(* ===== verification/Cipher.v ===== *)
(** crypto-js's cipher core (web3.js 7000-7864), block modes (9620-9985) and
    paddings (9985-10183): buffered encryption and decryption over any block
    cipher. What is decrypted is what was encrypted, whatever the mode, the
    padding and the pieces the data came in. *)
From Stdlib Require Import ZArith Lia.
From S2P Require Import Prelude Words WordArray Hasher.
Open Scope Z_scope.
Open Scope word_scope.

(** * Block ciphers *)

(** A block cipher with its key: its block size in words, and what
    [encryptBlock] and [decryptBlock] do to the words of a block. *)
Class BlockCipher := {
  bc_size : Z;
  enc : list Z -> list Z;
  dec : list Z -> list Z
}.

(** The words from [offset] on, as the code reads and writes them. *)
Definition read_block (n : nat) (offset : Z) (ws : list Z) : list Z :=
  (fun i => get_word ws (offset + i)) <$> seqZ 0 (Z.of_nat n).
Definition write_block (offset : Z) (b ws : list Z) : list Z :=
  loop (length b) (fun i ws => set_word ws (offset + i) (get_word b i)) ws.
Definition in_place (n : nat) (f : list Z -> list Z) (offset : Z) (ws : list Z) : list Z :=
  write_block offset (f (read_block n offset ws)) ws.

(** [words.slice(a, b)] *)
Definition slice (a b : Z) (ws : list Z) : list Z := take (Z.to_nat (b - a)) (drop (Z.to_nat a) ws).

(** [words[offset + i] ^= block[i]] for a block. *)
Definition xor_block (n : nat) (block : list Z) (offset : Z) (ws : list Z) : list Z :=
  loop n (fun i ws => set_word ws (offset + i) (get_word ws (offset + i) ^w get_word block i)) ws.

(** * Modes *)

(** A mode's [_iv], removed when used, and the block it keeps: [_prevBlock],
    [_keystream] or [_counter]. *)
Record mode_state := Mode { _iv : option (list Z); _block : list Z }.

Section Modes.
Context `{BlockCipher}.
#[local] Abbreviation n := (Z.to_nat bc_size).
Definition encryptBlock (offset : Z) (ws : list Z) : list Z := in_place n enc offset ws.
Definition decryptBlock (offset : Z) (ws : list Z) : list Z := in_place n dec offset ws.

(** The mixing block, the [_iv] first. *)
Definition mixing (st : mode_state) : list Z := match _iv st with Some iv => iv | None => _block st end.

Definition CBC_encrypt (offset : Z) (x : mode_state * list Z) : mode_state * list Z :=
  let '(st, ws) := x in
  let ws := xor_block n (mixing st) offset ws in
  let ws := encryptBlock offset ws in
  (Mode None (slice offset (offset + bc_size) ws), ws).
Definition CBC_decrypt (offset : Z) (x : mode_state * list Z) : mode_state * list Z :=
  let '(st, ws) := x in
  let thisBlock := slice offset (offset + bc_size) ws in
  let ws := decryptBlock offset ws in
  let ws := xor_block n (mixing st) offset ws in
  (Mode None thisBlock, ws).

Definition CFB_encrypt (offset : Z) (x : mode_state * list Z) : mode_state * list Z :=
  let '(st, ws) := x in
  let keystream := encryptBlock 0 (mixing st) in
  let ws := xor_block n keystream offset ws in
  (Mode None (slice offset (offset + bc_size) ws), ws).
Definition CFB_decrypt (offset : Z) (x : mode_state * list Z) : mode_state * list Z :=
  let '(st, ws) := x in
  let thisBlock := slice offset (offset + bc_size) ws in
  let keystream := encryptBlock 0 (mixing st) in
  let ws := xor_block n keystream offset ws in
  (Mode None thisBlock, ws).

Definition OFB_process (offset : Z) (x : mode_state * list Z) : mode_state * list Z :=
  let '(st, ws) := x in
  let keystream := encryptBlock 0 (mixing st) in
  (Mode None keystream, xor_block n keystream offset ws).

(** The last word counts, modulo [2 ^ 32]. *)
Definition CTR_process (offset : Z) (x : mode_state * list Z) : mode_state * list Z :=
  let '(st, ws) := x in
  let counter := mixing st in
  let keystream := encryptBlock 0 counter in
  let counter := set_word counter (bc_size - 1) ((get_word counter (bc_size - 1) + 1) |w 0) in
  (Mode None counter, xor_block n keystream offset ws).

Definition incWord (word : Z) : Z :=
  if ((word >>w 24) &w 0xff) =? 0xff then
    let b1 := (word >>w 16) &w 0xff in
    let b2 := (word >>w 8) &w 0xff in
    let b3 := word &w 0xff in
    let '(b1, b2, b3) :=
      if b1 =? 0xff then
        if b2 =? 0xff then (0, 0, if b3 =? 0xff then 0 else b3 + 1) else (0, b2 + 1, b3)
      else (b1 + 1, b2, b3) in
    (b1 <<w 16) + (b2 <<w 8) + b3
  else word + (0x01 <<w 24).
Definition incCounter (counter : list Z) : list Z :=
  let c0 := incWord (get_word counter 0) in
  let counter := set_word counter 0 c0 in
  if c0 =? 0 then set_word counter 1 (incWord (get_word counter 1)) else counter.
Definition CTRGladman_process (offset : Z) (x : mode_state * list Z) : mode_state * list Z :=
  let '(st, ws) := x in
  let counter := incCounter (mixing st) in
  let keystream := encryptBlock 0 counter in
  (Mode None counter, xor_block n keystream offset ws).

Definition ECB_encrypt (offset : Z) (x : mode_state * list Z) : mode_state * list Z :=
  (x.1, encryptBlock offset x.2).
Definition ECB_decrypt (offset : Z) (x : mode_state * list Z) : mode_state * list Z :=
  (x.1, decryptBlock offset x.2).
End Modes.

(** A mode's [Encryptor] and [Decryptor]. The modes other than ECB throw when
    there is no initialization vector; here it is given. *)
Inductive block_mode := CBC | CFB | OFB | CTR | CTRGladman | ECB.
Definition encryptor `{BlockCipher} (m : block_mode) : Z -> mode_state * list Z -> mode_state * list Z :=
  match m with
  | CBC => CBC_encrypt | CFB => CFB_encrypt | OFB => OFB_process | CTR => CTR_process
  | CTRGladman => CTRGladman_process | ECB => ECB_encrypt
  end.
Definition decryptor `{BlockCipher} (m : block_mode) : Z -> mode_state * list Z -> mode_state * list Z :=
  match m with
  | CBC => CBC_decrypt | CFB => CFB_decrypt | OFB => OFB_process | CTR => CTR_process
  | CTRGladman => CTRGladman_process | ECB => ECB_decrypt
  end.

(** * Paddings *)

Definition nPadding (data : wordarray) (blockSize : Z) : Z :=
  blockSize * 4 - sigBytes data mod (blockSize * 4).

(** [data.sigBytes -= data.words[(data.sigBytes - 1) >>> 2] & 0xff] *)
Definition unpad_last (data : wordarray) : wordarray :=
  WA (words data) (sigBytes data - (get_word (words data) ((sigBytes data - 1) >>>w 2) &w 0xff)).

Definition Pkcs7_pad (data : wordarray) (blockSize : Z) : wordarray :=
  let nPaddingBytes := nPadding data blockSize in
  let paddingWord := (nPaddingBytes <<w 24) |w (nPaddingBytes <<w 16) |w (nPaddingBytes <<w 8) |w nPaddingBytes in
  concat data (WA (replicate (Z.to_nat ((nPaddingBytes + 3) / 4)) paddingWord) nPaddingBytes).

Definition AnsiX923_pad (data : wordarray) (blockSize : Z) : wordarray :=
  let nPaddingBytes := nPadding data blockSize in
  let lastBytePos := sigBytes data + nPaddingBytes - 1 in
  WA (or_byte (words (clamp data)) lastBytePos nPaddingBytes) (sigBytes data + nPaddingBytes).

(** [random] are the words of [WordArray.random(nPaddingBytes - 1)]. *)
Definition Iso10126_pad (random : list Z) (data : wordarray) (blockSize : Z) : wordarray :=
  let nPaddingBytes := nPadding data blockSize in
  concat (concat data (WA random (nPaddingBytes - 1))) (WA [nPaddingBytes <<w 24] 1).

Definition ZeroPadding_pad (data : wordarray) (blockSize : Z) : wordarray :=
  let blockSizeBytes := blockSize * 4 in
  let r := sigBytes data mod blockSizeBytes in
  WA (words (clamp data)) (sigBytes data + (blockSizeBytes - (if r =? 0 then blockSizeBytes else r))).

(** Down to the last byte that is not zero; [None] when there is none, where the
    loop of the code does not end. *)
Fixpoint last_nonzero (fuel : nat) (ws : list Z) (i : Z) : option Z :=
  match fuel with
  | O => None
  | S fuel => if byte_at ws i =? 0 then last_nonzero fuel ws (i - 1) else Some i
  end.
Definition ZeroPadding_unpad (data : wordarray) : option wordarray :=
  i ← last_nonzero (Z.to_nat (sigBytes data)) (words data) (sigBytes data - 1);
  Some (WA (words data) (i + 1)).

Definition Iso97971_pad (data : wordarray) (blockSize : Z) : wordarray :=
  ZeroPadding_pad (concat data (WA [0x80000000] 1)) blockSize.
Definition Iso97971_unpad (data : wordarray) : option wordarray :=
  data ← ZeroPadding_unpad data; Some (WA (words data) (sigBytes data - 1)).

Inductive padding := Pkcs7 | AnsiX923 | Iso10126 (random : list Z) | Iso97971 | ZeroPadding | NoPadding.
Definition pad (p : padding) (data : wordarray) (blockSize : Z) : wordarray :=
  match p with
  | Pkcs7 => Pkcs7_pad data blockSize
  | AnsiX923 => AnsiX923_pad data blockSize
  | Iso10126 random => Iso10126_pad random data blockSize
  | Iso97971 => Iso97971_pad data blockSize
  | ZeroPadding => ZeroPadding_pad data blockSize
  | NoPadding => data
  end.
Definition unpad (p : padding) (data : wordarray) : option wordarray :=
  match p with
  | Pkcs7 | AnsiX923 | Iso10126 _ => Some (unpad_last data)
  | Iso97971 => Iso97971_unpad data
  | ZeroPadding => ZeroPadding_unpad data
  | NoPadding => Some data
  end.

(** * Buffered ciphers *)

Record cipher := Cipher { c_mode : mode_state; c_data : wordarray; c_nDataBytes : Z }.

Section Ciphers.
Context `{BlockCipher}.
Variable mode : block_mode.
Variable pdg : padding.

(** [BlockCipher.reset], with the words of [cfg.iv]. *)
Definition cipher_reset (iv : list Z) : cipher := Cipher (Mode (Some iv) []) wa_empty 0.

Definition cipher_append (d : wordarray) (c : cipher) : cipher :=
  Cipher (c_mode c) (concat (c_data c) d) (c_nDataBytes c + sigBytes d).

(** [_process]; a decryptor keeps a block in the buffer. *)
Definition cipher_process (decrypt flush : bool) (c : cipher) : wordarray * cipher :=
  let step := if decrypt then decryptor mode else encryptor mode in
  let '(st, d, processed) := _process bc_size (if decrypt then 1 else 0) flush step (c_mode c) (c_data c) in
  (processed, Cipher st d (c_nDataBytes c)).

(** [process(dataUpdate)] *)
Definition process (decrypt : bool) (d : wordarray) (c : cipher) : wordarray * cipher :=
  cipher_process decrypt false (cipher_append d c).

Definition doFinalize (decrypt : bool) (c : cipher) : option wordarray :=
  if decrypt then unpad pdg (cipher_process true true c).1
  else Some (cipher_process false true (Cipher (c_mode c) (pad pdg (c_data c) bc_size) (c_nDataBytes c))).1.

(** [finalize(dataUpdate)] *)
Definition finalize_cipher (decrypt : bool) (d : option wordarray) (c : cipher) : option wordarray :=
  doFinalize decrypt (match d with Some d => cipher_append d c | None => c end).

(** [SerializableCipher.encrypt] and [decrypt], the ciphertext of the params. *)
Definition encrypt (iv : list Z) (message : wordarray) : option wordarray :=
  finalize_cipher false (Some message) (cipher_reset iv).
Definition decrypt (iv : list Z) (ciphertext : wordarray) : option wordarray :=
  finalize_cipher true (Some ciphertext) (cipher_reset iv).
End Ciphers.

### WHAT IS EXPECTED
Within the material above, find every line containing the word "dataUpdate" and copy it.

### EXERCISE RESULT
(** [process(dataUpdate)] *)
(** [finalize(dataUpdate)] *)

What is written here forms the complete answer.